Everything from the first line of the entries through the line containing "forall os, may_run" is to be retyped exactly, and nothing beyond it.

* * * * * * *

(* ===== verification/ProcessFacts.v ===== *)
(** * Processes

    The theorems on tasks: from the start of the kernel on, no run panics and no
    frame is lost, memory is private, children are reaped once with their exit
    code, and the queue is fair. *)
From S2P Require Import Prelude Cpu Machine Mem Mmu MmuFacts Paging PagingTree PagingFacts Aspace Uaccess Regions Spaces Loading AspaceFacts Task TaskFacts TaskSpaces UserMem TaskRuns.

#[local] Opaque st ld Z.to_nat.

(** C15. The kernel's tasks run without a panic and lose no frame.  From a machine
    with a first program in order, [task::init] succeeds; and from there every
    sequence of yields, exits, forks, clones, execs and waits, and of writes of
    programs to their memory in between, by whatever tasks the scheduler picks,
    runs to its end: none of the assertions on states and on reference counts
    fails, as long as the callers keep to what the code takes for granted (user
    tasks, memory enough, programs in order, [exec] only when memory is not
    shared, pointers to memory that is mapped).  At the end exactly the current task is
    running, the ready queue has every ready task once, parents and lists of
    children agree, and the free frames and those of the address spaces are
    together the frames that were free before. *)
Theorem tasks_run (kroot : Z) (get_app_data_by_name : list Z -> option (list Z)) (elf_new : list Z -> option ElfFile) (w : world) (shell : list Z) :
  machine_ok kroot get_app_data_by_name elf_new w shell ->
  exists s0, task_init kroot get_app_data_by_name elf_new shell (boot w) = Some s0 /\
  forall os, may_run kroot get_app_data_by_name elf_new os s0 ->
  exists s, run kroot get_app_data_by_name elf_new os s0 = Some s /\ running s /\ available_space (w_free (sys_w s)) + used (vms s) = available_space (w_free w).
Proof.
  intros Hm. destruct (init_safe kroot get_app_data_by_name elf_new (owned (w_free w)) (available_space (w_free w)) w shell Hm) as (s0 & E & Hs); [done..|].
  exists s0. split; [done|]. intros os Hr. destruct (run_safe _ _ _ _ _ os s0 Hs Hr) as (s & Er & Hs'). exists s. split; [done|]. split; apply Hs'.
Qed.

(** C16. The memory of a process is its own.  In every state that the start and the
    system calls of programs that also write to their memory lead to, and
    whatever the current task does next: a task that does not share the caller's
    memory keeps its address space, and the processor sees there what it saw
    before, unless that task had ended and is reaped.  For the caller: yielding,
    asking for its number and waiting in the kernel change nothing; its own write
    of a byte is seen at that address and nowhere else; [sys_waitpid] writes the
    exit code and nothing else; after a fork parent and child have different
    address spaces that look like the parent's did; a clone shares its parent's;
    [sys_exec] reads as the name the string the program sees, after it the caller
    sees the image of the new program and nothing else, and when there is no such
    program nothing has changed; when a task ends, memory that no thread shares
    is empty, and what a thread shares stays as it is. *)
Theorem process_memory (kroot : Z) (get_app_data_by_name : list Z -> option (list Z)) (elf_new : list Z -> option ElfFile) (w : world) (shell : list Z) (s : ksystem) (o : op) :
  machine_ok kroot get_app_data_by_name elf_new w shell -> reachable kroot get_app_data_by_name elf_new w shell s -> may get_app_data_by_name elf_new s o ->
  exists r s', sys_op kroot get_app_data_by_name elf_new o s = Some (r, s') /\ isolated s s' /\ memory_effect get_app_data_by_name elf_new s o r s'.
Proof.
  intros Hm Hr Ho. destruct (sys_op_ok kroot get_app_data_by_name elf_new _ _ s o (reachable_safe _ _ _ _ _ _ Hm Hr) Ho) as (r & s' & E & _ & Hi & He & _). eauto.
Qed.

(** C17. [waitpid] gives a child that has ended to its parent, once.  In every state
    the kernel reaches, for the current task: the answer is -1 just when no
    child matches; -2 when some do and none of them has ended; else the number
    and the exit code of the first in the list that has.  That task is gone
    from the table and from the list, no other task has changed, the assertion
    that no one else holds it is true, and its memory is gone unless a thread
    still has it. *)
Theorem wait_reaps (kroot : Z) (get_app_data_by_name : list Z -> option (list Z)) (elf_new : list Z -> option ElfFile) (w : world) (shell : list Z) (s : ksystem) (pid : Z) :
  machine_ok kroot get_app_data_by_name elf_new w shell -> reachable kroot get_app_data_by_name elf_new w shell s ->
  exists k r code s', tasks s !! current_task s = Some k /\ waitpid pid s = Some ((r, code), s') /\ wait_answer s pid (tk_children k) r code s'.
Proof.
  intros Hm Hr. pose proof (reachable_safe _ _ _ _ _ _ Hm Hr) as Hs. destruct (sc_current s (ru_sched s (sf_running _ _ _ s Hs))) as [k Hk].
  destruct (wait_safe _ _ _ s pid k Hs Hk) as (r & code & s' & E & _ & _ & _ & _ & Ha). exists k, r, code, s'. done.
Qed.

(** C18. The scheduler is fair.  A task with [i] tasks before it in the ready queue
    runs after [i + 1] yields or exits, by whatever tasks they are and whatever
    else those tasks do in between: new tasks queue up behind it. *)
Theorem round_robin (kroot : Z) (get_app_data_by_name : list Z -> option (list Z)) (elf_new : list Z -> option ElfFile) (w : world) (shell : list Z) (s : ksystem) (i : nat) (t : Z) (os : list op) (o : op) :
  machine_ok kroot get_app_data_by_name elf_new w shell -> reachable kroot get_app_data_by_name elf_new w shell s ->
  ready_queue s !! i = Some t -> length (List.filter is_switch os) = i -> is_switch o = true -> may_run kroot get_app_data_by_name elf_new (os ++ [o]) s ->
  exists s', run kroot get_app_data_by_name elf_new (os ++ [o]) s = Some s' /\ current_task s' = t.
Proof. intros Hm Hr Hi Hl Ho Hmay. eapply run_queue; eauto. by eapply reachable_safe. Qed.

(** ** Examples *)
Definition ex_shell : list Z := [0x73; 0x68].
Definition ex_app (path : list Z) : option (list Z) := if bool_decide (path = ex_shell) then Some [] else None.
Definition ex_elf_new (_ : list Z) : option ElfFile := Some ex_elf.

Lemma ex_machine_ok : machine_ok ex_kroot ex_app ex_elf_new ex_kworld ex_shell.
Proof.
  destruct ex_kworld_ok as (Hw & Hf & Ho). split; [done..|]. exists [], ex_elf. split_and!; try done. apply ex_elf_ok.
Qed.

(** [may] as a test, but for [exec]. *)
Definition own_ms (s : ksystem) (k : Task) : option MemorySet := v ← tk_vm k; vms s !! v.
Definition mayb (s : ksystem) (o : op) : bool :=
  match tasks s !! current_task s with
  | None => false
  | Some k =>
      match o with
      | Yield | Getpid | Wait _ => true
      | Exit _ => negb (current_task s =? 0) && negb (current_task s =? 1)
      | Fork => negb (is_kernel k) && (next_pid s <? 2 ^ 63) && match own_ms s k with Some ms => 1 + 5 * set_pages ms <=? available_space (w_free (sys_w s)) | None => false end
      | Clone newsp => negb (is_kernel k) && (next_pid s <? 2 ^ 63) && bool_decide (is_Some (VirtAddr_new newsp))
      | Exec _ => false
      | Killed => negb (is_kernel k)
      | Waitpid _ ptr => negb (is_kernel k) && (ptr mod 4 =? 0) && match own_ms s k with Some ms => bool_decide (is_Some (write_i32 ms ptr 0 (sys_w s))) | None => false end
      | Store va b => negb (is_kernel k) && (0 <=? va) && (va <? 2 ^ 47) && (0 <=? b) && (b <? 256) && match own_ms s k with Some ms => bool_decide (is_Some (vm_write by_user ms va b (sys_w s))) | None => false end
      end
  end.

Lemma mayb_may app elf_new s o : mayb s o = true -> may app elf_new s o.
Proof.
  unfold mayb, may. destruct (tasks s !! current_task s) as [k|]; [|done]. intros H. exists k. split; [done|].
  assert (Hown : forall v ms, tk_vm k = Some v -> vms s !! v = Some ms -> own_ms s k = Some ms) by (intros v ms Hv Hm; unfold own_ms; by rewrite Hv).
  destruct o; try done; rewrite ?andb_true_iff, ?negb_true_iff, ?Z.eqb_neq, ?Z.ltb_lt, ?Z.leb_le, ?Z.eqb_eq in H; destruct_and?; split_and?; try done; try (eapply bool_decide_eq_true_1; eassumption);
    intros v ms Hv Hm; rewrite (Hown v ms Hv Hm) in *; (by apply Z.leb_le) || (eapply bool_decide_eq_true_1; eassumption).
Qed.

Fixpoint checked (os : list op) (s : ksystem) : option ksystem :=
  match os with [] => Some s | o :: os => if mayb s o then ' (_, s) ← sys_op ex_kroot ex_app ex_elf_new o s; checked os s else None end.

Lemma checked_run os : forall s s', checked os s = Some s' -> may_run ex_kroot ex_app ex_elf_new os s /\ run ex_kroot ex_app ex_elf_new os s = Some s'.
Proof.
  induction os as [|o os IH]; intros s s' H; cbn [checked may_run run] in *; [done|]. destruct (mayb s o) eqn:Ho; [|done]. apply (mayb_may ex_app ex_elf_new) in Ho.
  destruct (sys_op ex_kroot ex_app ex_elf_new o s) as [[r s1]|]; [|done]. cbn [mbind option_bind] in *. destruct (IH s1 s' H) as [Hm Hr]. split; [|done]. split; [done|]. by intros r' s'' [= <- <-].
Qed.

Definition ex_start : option ksystem := task_init ex_kroot ex_app ex_elf_new ex_shell (boot ex_kworld).

Lemma ex_reachable os s : (s0 ← ex_start; checked os s0) = Some s -> reachable ex_kroot ex_app ex_elf_new ex_kworld ex_shell s.
Proof.
  unfold ex_start. destruct (task_init ex_kroot ex_app ex_elf_new ex_shell (boot ex_kworld)) as [s0|] eqn:E; [|done]. cbn [mbind option_bind]. intros [Hm Hr]%checked_run. exists s0, os. split; [exact E|]. split; assumption.
Qed.

#[local] Opaque task_init run checked sys_op waitpid.

Lemma fmap_some_inv {A B} (f : A -> B) x y : f <$> x = Some y -> exists a, x = Some a /\ f a = y.
Proof. intros (a & -> & ->)%fmap_Some. eauto. Qed.

(** The shell forks; the child exits, and the shell waits for it. *)
Definition ex_ops : list op := [Yield; Yield; Exit 0; Exit 0; Fork; Yield; Yield; Exit 3].

Lemma tasks_run_witness : exists s0 s, ex_start = Some s0 /\ run ex_kroot ex_app ex_elf_new (ex_ops ++ [Wait (-1); Wait (-1)]) s0 = Some s /\ running s /\
  available_space (w_free (sys_w s)) + used (vms s) = 47 /\ current_task s = 4 /\ available_space (w_free (sys_w s)) = 35.
Proof.
  destruct (tasks_run ex_kroot ex_app ex_elf_new ex_kworld ex_shell ex_machine_ok) as (s0 & E & Hr). exists s0. fold ex_start in E.
  assert (H : (fun s => (current_task s, available_space (w_free (sys_w s)))) <$> (s0 ← ex_start; checked (ex_ops ++ [Wait (-1); Wait (-1)]) s0) = Some (4, 35)) by (vm_compute; reflexivity).
  apply fmap_some_inv in H as (s & Hs & [= Hc Ha]). rewrite E in Hs. cbn [mbind option_bind] in Hs. apply checked_run in Hs as [Hm Hs].
  destruct (Hr _ Hm) as (s' & Hs' & R & T). assert (s' = s) as -> by congruence. exists s. split_and!; try done.
Defined.

(** The shell writes to its stack and forks: the child sees what was written. *)
Lemma process_memory_witness : exists s r s' ms ms', reachable ex_kroot ex_app ex_elf_new ex_kworld ex_shell s /\ sys_op ex_kroot ex_app ex_elf_new Fork s = Some (r, s') /\ r.1 = 5 /\
  vms s !! 0 = Some ms /\ vm_read ms (sys_w s) 0x7ffeffffff00 = Some 0x73 /\ vms s' !! 1 = Some ms' /\ forall I, sees ms (sys_w s) I -> sees ms' (sys_w s') I.
Proof.
  assert (H : (fun s => (mayb s Fork, vm_of s (current_task s), vms s !! 0 ≫= (fun ms => vm_read ms (sys_w s) 0x7ffeffffff00), (fun x => (x.1.1, vm_of x.2 5)) <$> sys_op ex_kroot ex_app ex_elf_new Fork s)) <$>
    (s0 ← ex_start; checked [Yield; Yield; Exit 0; Exit 0; Store 0x7ffeffffff00 0x73] s0) = Some (true, Some 0, Some 0x73, Some (5, Some 1))) by (vm_compute; reflexivity).
  apply fmap_some_inv in H as (s & Hr%ex_reachable & [= Hm Hv Hb Hx]).
  destruct (process_memory ex_kroot ex_app ex_elf_new ex_kworld ex_shell s Fork ex_machine_ok Hr (mayb_may _ _ _ _ Hm)) as (r & s' & E & _ & _ & v & ms & v' & ms' & Ev & Em & Ev' & _ & Em' & Hs).
  rewrite E in Hx. cbn in Hx. injection Hx as Hx1 Hx2. exists s, r, s', ms, ms'. rewrite Hx1 in Ev'. assert (v = 0) as -> by congruence. assert (v' = 1) as -> by congruence. rewrite Em in Hb. split_and!; try done.
Defined.

Lemma wait_reaps_witness : exists s k r code s', reachable ex_kroot ex_app ex_elf_new ex_kworld ex_shell s /\ tasks s !! current_task s = Some k /\ tk_children k = [5] /\
  waitpid (-1) s = Some ((r, code), s') /\ wait_answer s (-1) (tk_children k) r code s' /\ r = 5 /\ code = 3.
Proof.
  assert (H : (fun s => (tk_children <$> tasks s !! current_task s, fst <$> waitpid (-1) s)) <$> (s0 ← ex_start; checked ex_ops s0) = Some (Some [5], Some (5, 3))) by (vm_compute; reflexivity).
  apply fmap_some_inv in H as (s & Hr%ex_reachable & [= Hc Hw]).
  destruct (wait_reaps ex_kroot ex_app ex_elf_new ex_kworld ex_shell s (-1) ex_machine_ok Hr) as (k & r & code & s' & Hk & E & Ha).
  exists s, k, r, code, s'. rewrite Hk in Hc. rewrite E in Hw. injection Hc as Hc. injection Hw as Hw1 Hw2. split_and!; done.
Defined.

Lemma round_robin_witness : exists s s', reachable ex_kroot ex_app ex_elf_new ex_kworld ex_shell s /\ ready_queue s = [2; 3; 4] /\
  run ex_kroot ex_app ex_elf_new [Wait (-1); Yield; Exit 0; Exit 0] s = Some s' /\ current_task s' = 4.
Proof.
  assert (H : (fun s => (ready_queue s, bool_decide (is_Some (checked [Wait (-1); Yield; Exit 0; Exit 0] s)))) <$> (s0 ← ex_start; checked [Yield] s0) = Some ([2; 3; 4], true)) by (vm_compute; reflexivity).
  apply fmap_some_inv in H as (s & Hr%ex_reachable & [= Hq Hm]). apply bool_decide_eq_true_1 in Hm as [s1 [Hm _]%checked_run].
  destruct (round_robin ex_kroot ex_app ex_elf_new ex_kworld ex_shell s 2 4 [Wait (-1); Yield; Exit 0] (Exit 0) ex_machine_ok Hr) as (s' & E & Ec); [by rewrite Hq|done|done|exact Hm|].
  exists s, s'. done.
Defined.

(** A thread that shares memory and calls [exec] stops the kernel, and so do a
    clone with a stack outside the canonical addresses, a name that is not UTF-8,
    and an exit code for a page that is read-only. *)
Example clone_exec_panics : let go os := bool_decide (is_Some (s0 ← ex_start; run ex_kroot ex_app ex_elf_new ([Yield; Yield; Exit 0; Exit 0] ++ os) s0)) in
  let name := [Store 0x7ffeffffff00 0x73; Store 0x7ffeffffff01 0x68] in
  (go (name ++ [Clone 0x400800; Exec 0x7ffeffffff00]), go [Clone 0x800000000000], go [Store 0x7ffeffffff00 0xff; Exec 0x7ffeffffff00], go [Waitpid (-1) 0x400010],
   go [Clone 0x400800], go (name ++ [Exec 0x7ffeffffff00]), go [Waitpid (-1) 0x7ffeffffff00]) = (false, false, false, false, true, true, true).
Proof. vm_compute. reflexivity. Qed.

* * * * * * *

# Reply
(* ===== verification/ProcessFacts.v ===== *)
(** * Processes

    The theorems on tasks: from the start of the kernel on, no run panics and no
    frame is lost, memory is private, children are reaped once with their exit
    code, and the queue is fair. *)
From S2P Require Import Prelude Cpu Machine Mem Mmu MmuFacts Paging PagingTree PagingFacts Aspace Uaccess Regions Spaces Loading AspaceFacts Task TaskFacts TaskSpaces UserMem TaskRuns.

#[local] Opaque st ld Z.to_nat.

(** C15. The kernel's tasks run without a panic and lose no frame.  From a machine
    with a first program in order, [task::init] succeeds; and from there every
    sequence of yields, exits, forks, clones, execs and waits, and of writes of
    programs to their memory in between, by whatever tasks the scheduler picks,
    runs to its end: none of the assertions on states and on reference counts
    fails, as long as the callers keep to what the code takes for granted (user
    tasks, memory enough, programs in order, [exec] only when memory is not
    shared, pointers to memory that is mapped).  At the end exactly the current task is
    running, the ready queue has every ready task once, parents and lists of
    children agree, and the free frames and those of the address spaces are
    together the frames that were free before. *)
Theorem tasks_run (kroot : Z) (get_app_data_by_name : list Z -> option (list Z)) (elf_new : list Z -> option ElfFile) (w : world) (shell : list Z) :
  machine_ok kroot get_app_data_by_name elf_new w shell ->
  exists s0, task_init kroot get_app_data_by_name elf_new shell (boot w) = Some s0 /\
  forall os, may_run kroot get_app_data_by_name elf_new os s0 ->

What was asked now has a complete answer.